On 16 February 2026, the South African Revenue Services (Sars) published updated reporting specifications for Automatic Exchange of Information (AEOI), covering both the OECD’s Common Reporting Standard (CRS) and the United States Foreign Account Tax Compliance Act (FATCA).
According to Sars’s updated jurisdiction and currency code appendices, reporting now operates across 253 jurisdictions, and financial reporting can occur in 178 different currencies.
This includes not only traditional “countries,” but also smaller financial territories and jurisdictions that have historically been associated with offshore banking, such as Jersey and Guernsey.
The message is unmistakable: offshore financial secrecy is over.
The publication of the updated specifications, coming into effect on 1 March 2026, reinforces what taxpayers globally have been learning over the past decade: international financial reporting is extensive and no longer limited to a handful of major jurisdictions. It is now global, systematic, and standardised.
Financial institutions worldwide are required to participate in AEOI reporting. South Africa is firmly embedded in this global reporting network, which captures offshore financial interests through structured, automatic information exchange between tax authorities as part of the ongoing fight against tax evasion.
The practical implication is clear: there is no longer any realistic place to hide money in a bank or financial institution without it being reportable somewhere in the global exchange system.
This effectively ends the era where offshore bank accounts could be used as secrecy tools. Offshore accounts may still exist, but they are no longer invisible.
A Global Reporting Net Without Gaps
AEOI provides for the systematic and periodic transmission of “bulk” taxpayer information between jurisdictions under a common reporting framework.

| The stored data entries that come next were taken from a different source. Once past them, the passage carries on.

(** The requests the constructors build. *)
Definition makes (uri : string) (code : Z) (m : ME World Message) : Prop :=
  triple (fun _ => True) m
    (fun r _ => match r with Ok q => m_path q = Some uri ∧ m_code q = code | Err _ => True end).
Lemma makes_post {A} `{Cbor A} uri (d : A) : makes uri POST (newPostRequest uri d).
Proof.
  unfold makes, newPostRequest, newRequestWithToken. intros w _.
  unfold mbind, ME_bind, ask, lift. destruct (env_token (w_env w)) as [[t|] e]; simpl; [|done].
  by destruct (cbor_Encode d).
Qed.
Lemma makes_delete uri : makes uri DELETE (newDeleteRequest uri).
Proof.
  unfold makes, newDeleteRequest, newRequestWithToken. intros w _.
  unfold mbind, ME_bind, ask, lift. by destruct (env_token (w_env w)) as [[t|] e].
Qed.

(** A request built by [mk] and then sent. *)
Lemma emits_request {B} n uri code f (mk : ME World Message) (k : Message → ME World B) :
  makes uri code mk → emits n n mk →
  (∀ q, m_path q = Some uri → m_code q = code → emits n n (k q)) →
  emits n n (wrap_err f mk ≫= k).
Proof.
  intros Hm He Hk w. destruct (He w) as (tr & E & Hb). specialize (Hm w I).
  unfold mbind, ME_bind, wrap_err. destruct (mk w) as [[q|e] w']; simpl in *; [|by exists tr].
  destruct Hm as [Hp Hc]. destruct (Hk q Hp Hc w') as (tr' & E' & Hb').
  exists (tr ++ tr'). split; [by rewrite E', E, app_assoc|]. unfold ranks. rewrite omap_app.
  by eapply between_app.
Qed.
Lemma emits_newPostRequest {A} `{Cbor A} n uri (d : A) : emits n n (newPostRequest uri d).
Proof. unfold newPostRequest. emits_tac. Qed.
Lemma emits_newDeleteRequest n uri : emits n n (newDeleteRequest uri).
Proof. unfold newDeleteRequest. emits_tac. Qed.
Hint Resolve emits_newPostRequest emits_newDeleteRequest : emits.

Ltac request :=
  match goal with
  | |- emits _ _ (wrap_err _ (newPostRequest _ _) ≫= _) =>
      eapply emits_request; [apply makes_post | auto with emits | intros req Hpath Hcode]
  | |- emits _ _ (wrap_err _ (newDeleteRequest _) ≫= _) =>
      eapply emits_request; [apply makes_delete | auto with emits | intros req Hpath Hcode]
  | |- emits ?n ?n (client_Do _ ?q) =>
      apply emits_client_Do; unfold rank; simpl;
      match goal with
      | H1 : m_path _ = _, H2 : m_code _ = _ |- _ => rewrite H1, H2
      end; reflexivity
  end.
Ltac emits_hook ::= request.

Lemma emits_refreshToken : emits 0 0 (refreshToken deviceID).
Proof. unfold refreshToken. emits_tac. Qed.
Lemma emits_signUp : emits 1 1 (signUp deviceID).
Proof. unfold signUp. emits_tac. Qed.
Lemma emits_signIn : emits 2 2 (signIn deviceID).
Proof. unfold signIn. emits_tac. Qed.
Lemma emits_publishResources : emits 3 3 (publishResources deviceID).
Proof. unfold publishResources, popReadyToPublishResources. emits_tac. Qed.
Lemma emits_unpublish_loop fuel : emits 4 4 (unpublish_loop deviceID fuel).
Proof.
  induction fuel as [|f IH]; cbn [unpublish_loop]; [emits_tac|].
  apply emits_l; [|lia|emits_tac; exact IH].
  apply emits_pure. intros w. by rewrite pop_unpublish_eq.
Qed.

Lemma emits_run_steps_cons n lo hi f funcs :
  emits n n f → (n <= lo)%nat → (lo <= hi)%nat → emits lo hi (run_steps funcs) →
  emits n hi (run_steps (f :: funcs)).
Proof.
  intros Hf Hn Hlo Hfs. cbn [run_steps]. apply (emits_bind n n hi); [by apply emits_catch|lia|].
  intros [|]; [by apply (emits_mono n lo hi hi)|].
  apply (emits_mono n n hi n); [lia..|emits_tac].
Qed.
Lemma emits_run_steps_nil n : emits n n (run_steps []).
Proof. apply emits_ret. Qed.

This includes various categories of income, account balances, and information concerning the acquisition of significant assets.
Tax authorities use this data to assess the net worth of an individual and check its tax records to verify that taxpayers have accurately reported their foreign-sourced income or assets. In this way AEOI deters tax evasion and promotes voluntary compliance.
These global initiatives apply across the world as a uniform standard. The CRS framework is designed to ensure reporting consistency, quality, and predictability of information exchanged between tax authorities. It also requires financial institutions to look through certain entities, including trusts and similar arrangements, to identify controlling persons.
Sars explains this results in significant opportunities for the resident country to enhance compliance and make optimal use of the information (e.g. through automatic matching with domestic compliance information and data analysis).
Do Not Let Your Wealth Become Trapped in Outdated Offshore Structures
A major consequence of this global transparency shift is that many offshore structures have become outdated. Wealth could be “stuck” inside legacy structures that were designed for a very different compliance environment.
Beneficiaries often hesitate to access funds for fear of triggering tax exposure — a concern that is not unfounded. Moving money from an offshore structure into a personal bank account can result in unexplained wealth, triggering serious questions about source of funds and historic compliance.
If not handled correctly, supported properly, and structured in a defensible way, such a transfer can end in unexpected, expensive tax liabilities.
Waiting is Not a Strategy
For taxpayers with undeclared offshore accounts or legacy offshore structures established in an earlier era of secrecy, the risk landscape has fundamentally changed.
Automatic reporting means relevant information may already be accessible by tax authorities.
Proactive engagement with expert advisors is essential. Legacy arrangements should be reviewed and where necessary, converted into more modern, fit-for-purpose vehicles that align with today’s compliance reality and the realities of internationally connected families.
Offshore wealth itself is not unlawful. But undisclosed offshore wealth and undeclared income are increasingly indefensible.